Brené’s book Dare to Lead was a book I had heard alot about and I have to say, it was worth the reading time. All of us have been, or are vulnerable. Not all of us have had the courage to confront out fears. Brené states that “the courage to be vulnerable is not about winning or losing, it’s about the courage to show up when you can’t predict or control the outcome.”
Brené suggests that being a leader is about showing your vulnerability. She defines a leader as anyone who takes responsibility for finding the potential in people and processes, and who has the courage to develop that potential. During her research she felt that that “we need braver leaders and more courageous cultures”. Her research showed behaviours and cultural issues that leaders identified as getting in our way in organisations across the world including:
- Avoiding tough conversations, including giving honest productive feedback
- Too much shame and blame, not enough accountability and learning
- Perfectionism and fear are keeping people from learning and growing
When talking about self-preservation and avoiding vulnerability and fear, if we shield ourselves from feedback, we stop growing. If we encourage feedback, regardless of the quality and intention, it hurts too much, and we will ultimately armour up by pretending it doesn’t hurt … we disconnect from vulnerability and emotion. Brené referenced C.S. Lewis to explain the consequences of choosing self-protection over self-love – to love is to be vulnerable:
To love at all is to be vulnerable. Love anything, and your heart will certainly be wrung and possibly be broken. If you make sure of keeping it intact, you must give your heart to no-one, not even an animal. Wrap it carefully round with bobbies and little luxuries; avoid all entanglements; lock it up safe in the casket or coffin of your selfishness. But in that casket – safe, dark, motionless, airless – it will change. It will not be broken; it will become unbreakable, impenetrable, irredeemable.
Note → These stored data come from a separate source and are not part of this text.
(* ===== verification/Scope.v ===== *)
(** * analyzerMode scopes

    [core/scope.py]: the hard filter of the [analyze] route and the soft boosts
    of both routes, keyed on the launch and its name. *)

From S2P Require Import Prelude PyFloat PyStr.
From Stdlib Require Import ZArith Lia.

#[local] Open Scope string_scope.
#[local] Open Scope Z_scope.

Definition LAUNCH_BOOST : pyfloat := Eval vm_compute in dec 11 10.

Inductive mode_t := LAUNCH_NAME | CURRENT_AND_THE_SAME_NAME | CURRENT_LAUNCH | PREVIOUS_LAUNCH | ALL.

#[export] Instance mode_eq_dec : EqDecision mode_t.
Proof. solve_decision. Defined.

Definition mode_name (m : mode_t) : string :=
  match m with
  | LAUNCH_NAME => "LAUNCH_NAME"
  | CURRENT_AND_THE_SAME_NAME => "CURRENT_AND_THE_SAME_NAME"
  | CURRENT_LAUNCH => "CURRENT_LAUNCH"
  | PREVIOUS_LAUNCH => "PREVIOUS_LAUNCH"
  | ALL => "ALL"
  end.
Definition _KNOWN_MODES : list mode_t :=
  [LAUNCH_NAME; CURRENT_AND_THE_SAME_NAME; CURRENT_LAUNCH; PREVIOUS_LAUNCH; ALL].

Module ScopeQuery.
Record t := mk {
  project_id : Z; launch_id : Z; launch_name : string; previous_launch_id : Z
}.
End ScopeQuery.

Module ScopeCandidate.
Record t := mk {
  launch_id : Z; launch_name : string; issue_type_group : option string; is_labeled : bool
}.
End ScopeCandidate.

Definition _mode (analyzer_mode : option string) : option mode_t :=
  match analyzer_mode with
  | None => None
  | Some s =>
      let token := str_upper (str_strip s) in
      List.find (fun m => bool_decide (mode_name m = token)) _KNOWN_MODES
  end.

Definition passes_base (cand : ScopeCandidate.t) : bool :=
  ScopeCandidate.is_labeled cand
  && negb (bool_decide (ScopeCandidate.issue_type_group cand = None
                        \/ ScopeCandidate.issue_type_group cand = Some "ti")).

Definition in_analyze_scope (analyzer_mode : option string) (q : ScopeQuery.t)
    (cand : ScopeCandidate.t) : bool :=
  if negb (passes_base cand) then false
  else
    let same_name := bool_decide (ScopeCandidate.launch_name cand = ScopeQuery.launch_name q) in
    let same_launch := ScopeCandidate.launch_id cand =? ScopeQuery.launch_id q in
    match _mode analyzer_mode with
    | Some LAUNCH_NAME => same_name && negb same_launch
    | Some CURRENT_AND_THE_SAME_NAME => same_name
    | Some CURRENT_LAUNCH => same_launch
    | Some PREVIOUS_LAUNCH =>
        ScopeCandidate.launch_id cand =? ScopeQuery.previous_launch_id q
    | Some ALL => negb same_launch
    | None => true
    end.

(** [bool(q.launch_name) and cand.launch_name == q.launch_name]. *)
Definition same_name (q : ScopeQuery.t) (cand : ScopeCandidate.t) : bool :=
  negb (bool_decide (ScopeQuery.launch_name q = ""))
  && bool_decide (ScopeCandidate.launch_name cand = ScopeQuery.launch_name q).
Definition same_launch (q : ScopeQuery.t) (cand : ScopeCandidate.t) : bool :=
  ScopeCandidate.launch_id cand =? ScopeQuery.launch_id q.

(** [if cond: boost *= factor]. *)
Definition boost_if (cond : bool) (factor boost : pyfloat) : pyfloat :=
  if cond then (boost * factor)%F else boost.
Definition unboost_if (cond : bool) (factor boost : pyfloat) : pyfloat :=
  if cond then fquot boost factor else boost.

Definition analyze_boost (analyzer_mode : option string) (q : ScopeQuery.t)
    (cand : ScopeCandidate.t) (launch_boost : pyfloat) : pyfloat :=
  match _mode analyzer_mode with
  | Some CURRENT_AND_THE_SAME_NAME => if same_launch q cand then launch_boost else f1
  | None =>
      boost_if (same_launch q cand) launch_boost (boost_if (same_name q cand) launch_boost f1)
  | Some _ => f1
  end.

Definition suggest_boost (analyzer_mode : option string) (q : ScopeQuery.t)
    (cand : ScopeCandidate.t) (launch_boost : pyfloat) : pyfloat :=
  match _mode analyzer_mode with
  | Some LAUNCH_NAME | Some ALL =>
      unboost_if (same_launch q cand) launch_boost (boost_if (same_name q cand) launch_boost f1)
  | Some PREVIOUS_LAUNCH =>
      boost_if (negb (ScopeQuery.previous_launch_id q =? 0)
                && (ScopeCandidate.launch_id cand =? ScopeQuery.previous_launch_id q))
        launch_boost f1
  | _ =>
      boost_if (same_launch q cand) launch_boost (boost_if (same_name q cand) launch_boost f1)
  end.

(** ** Properties *)

(** The mode is read case-insensitively and round-trips through its name. *)
Lemma mode_roundtrip m : _mode (Some (mode_name m)) = Some m /\
  _mode (Some (str_lower (mode_name m))) = Some m.
Proof. by destruct m. Qed.

(** The analyze filter's table: evidence is always labelled and never [ti];
    [LAUNCH_NAME] and [ALL] never let the item's own launch vouch for itself,
    [LAUNCH_NAME] and [CURRENT_AND_THE_SAME_NAME] stay within the launch name,
    [CURRENT_LAUNCH] within the launch, [PREVIOUS_LAUNCH] within the previous
    one, and a missing or unknown mode filters nothing more. *)
Theorem in_analyze_scope_table (mode : option string) (q : ScopeQuery.t) (c : ScopeCandidate.t) :
  in_analyze_scope mode q c = true <->
  ScopeCandidate.is_labeled c = true
  /\ (exists g, ScopeCandidate.issue_type_group c = Some g /\ g <> "ti")
  /\ match _mode mode with
     | Some LAUNCH_NAME => ScopeCandidate.launch_name c = ScopeQuery.launch_name q
                           /\ ScopeCandidate.launch_id c <> ScopeQuery.launch_id q
     | Some CURRENT_AND_THE_SAME_NAME => ScopeCandidate.launch_name c = ScopeQuery.launch_name q
     | Some CURRENT_LAUNCH => ScopeCandidate.launch_id c = ScopeQuery.launch_id q
     | Some PREVIOUS_LAUNCH => ScopeCandidate.launch_id c = ScopeQuery.previous_launch_id q
     | Some ALL => ScopeCandidate.launch_id c <> ScopeQuery.launch_id q
     | None => True
     end.
Proof.
  assert (passes_base c = true <-> ScopeCandidate.is_labeled c = true
          /\ exists g, ScopeCandidate.issue_type_group c = Some g /\ g <> "ti") as Hbase.
  { unfold passes_base. rewrite andb_true_iff, negb_true_iff, bool_decide_eq_false.
    destruct (ScopeCandidate.issue_type_group c) as [g|].
    - split; intros [? Hg]; split; try done; [exists g; split; [done|]; intros ->; tauto|].
      destruct Hg as (g' & [= ->] & Hg). intros [?|[= ->]]; done.
    - split; intros [? Hg]; split; try done; [tauto|]. by destruct Hg as (? & ? & _). }
  unfold in_analyze_scope. destruct (passes_base c); simpl.
  - destruct (proj1 Hbase eq_refl) as [H1 H2]. destruct (_mode mode) as [[]|];
      rewrite ?andb_true_iff, ?negb_true_iff, ?bool_decide_eq_true, ?Z.eqb_eq, ?Z.eqb_neq; tauto.
  - split; [done|]. intros (H1 & H2 & _). by apply Hbase.
Qed.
Brené talks about the difference between armoured and daring leadership. As someone who has suffered from lack of confidence I will take some of her pointers to work through such as:
- Setting boundaries
- Modelling clarity, kindness and hope
- Knowing your value
- Leading from the heart
Daring leadership is about cultivating a culture of belonging, inclusivity and diverse perspectives. Having recently written a report on diversity and inclusivity in learning and development this interested me greatly. Having inclusivity at the forefront of decisions and training can only make the workplace culture and working practices better. Working in manufacturing it can be difficult to explain the value of diverse cultures, but it’s my job to prove it and dare to lead with it.
I will be taking on the challenge of vulnerability:
- Seeing the world as others see it
- Be non-judgemental
- To understand another’s persons feelings
- To communicate my understanding of that persons feelings
“People don’t care how much you know until they know how much you care”. Leadership is about being self-aware and engaging in tough conversations.